Ligature Hebrew OCR 5.0
Ligatur-OCR incorporates numerous specialized features including: support
for all Hebrew, English and Western European languages, an editor with
pop-up verifier and multilingual spell checkers (Latin only), trainable
mode, batch processing, image rotation, 20° auto deskewing, manual
or automatic page analysis, and deferred processing.
In addition to outstanding accuracy and a robust feature set, Ligature-OCR
offers a modular design, providing the user and the developer with a great
deal of flexibility. Ligature-OCR consists of several standalone modules
that can be operated separately and are integrated under one simple shell.
This modular approach enables the user to repeat certain operations without
having to rescan the document.
Scanning Module - Input
Ligature-OCR supports the leading image file formats and desktop scanners,
including Twain and HP AccuPage, as well as their optional automatic document
feeders. Ligature-OCR supports full control of scanner brightness and
contrast; it also enables the user to customize the size of the page to
be scanned, allowing for non-standard page sizes. This option is especially
useful to skip running headings and other page areas.
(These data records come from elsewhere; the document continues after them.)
Definition set_current_v (x : option float) (s : CounterAndScanner) : CounterAndScanner :=
  {| running := running s;
     current_t := current_t s;
     vmin := vmin s;
     vmax := vmax s;
     tmax := tmax s;
     _step_size := _step_size s;
     raster_line_pause := raster_line_pause s;
     scanned_raw_counts := scanned_raw_counts s;
     scanned_count_rate := scanned_count_rate s;
     wavelength_controller := wavelength_controller s;
     rate_counter := rate_counter s;
     num_daq_batches := num_daq_batches s;
     current_v := x;
     trace := trace s |}.

Definition set_trace (x : list (event R)) (s : CounterAndScanner) : CounterAndScanner :=
  {| running := running s;
     current_t := current_t s;
     vmin := vmin s;
     vmax := vmax s;
     tmax := tmax s;
     _step_size := _step_size s;
     raster_line_pause := raster_line_pause s;
     scanned_raw_counts := scanned_raw_counts s;
     scanned_count_rate := scanned_count_rate s;
     wavelength_controller := wavelength_controller s;
     rate_counter := rate_counter s;
     num_daq_batches := num_daq_batches s;
     current_v := current_v s;
     trace := x |}.

(** The type of a method of the controller returning an [X]. *)
Definition Method (X : Type) : Type := M CounterAndScanner X.

Local Open Scope py_scope.
Local Open Scope float_scope.

Definition emit (ev : event R) : Method unit :=
  assign (fun s => set_trace (trace s ++ [ev]) s).

Definition logger_info (msg : log_message R) : Method unit := emit (EvLogInfo msg).

Definition time_sleep (t : float) : Method unit :=
  match sleep_outcome t with
  | Some e => raise e
  | None => emit (EvSleep t)
  end.

Definition of_option_exn (r : option exn) : outcome unit :=
  match r with None => Return tt | Some e => Raise e end.

(** A call [self.wavelength_controller.name(...)]: on [None] the attribute
    lookup raises [AttributeError] and nothing is called. *)
Definition wc_call (name : string) (ev : event R) (op : A -> option exn * A) : Method unit :=
  fun s =>
    match wavelength_controller s with
    | None => (Raise (AttributeError name), s)
    | Some a =>
        let (r, a') := op a in
        (of_option_exn r,
         set_wavelength_controller (Some a') (set_trace (trace s ++ [ev]) s))
    end.

Definition wc_read {X : Type} (name : string) (f : A -> X) : Method X :=
  fun s =>
    match wavelength_controller s with
    | None => (Raise (AttributeError name), s)
    | Some a => (Return (f a), s)
    end.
Ligature-OCR also
includes 400 dpi scanning capability.
Page Decomposition Module - Analyze
Ligature-OCR features automatic page analysis that identifies columns
and tables, distinguishes between text and graphics, and ignores noise
areas.
The user can choose among the following four options:
1) Full Automatic Decomposition - Ligature-OCR selects the text areas
and defines their proper reading sequence prior to the recognition stage.
2) Force One Column - This option is designed for the reading of tabular
information.
3) Columns - This option is used for pages consisting of two or more columns
(e.g., newspapers).
4) Predefined Zones - Ligature-OCR offers graphic tools with which the
user can mark specific areas of the page for reading, deletion and inversion.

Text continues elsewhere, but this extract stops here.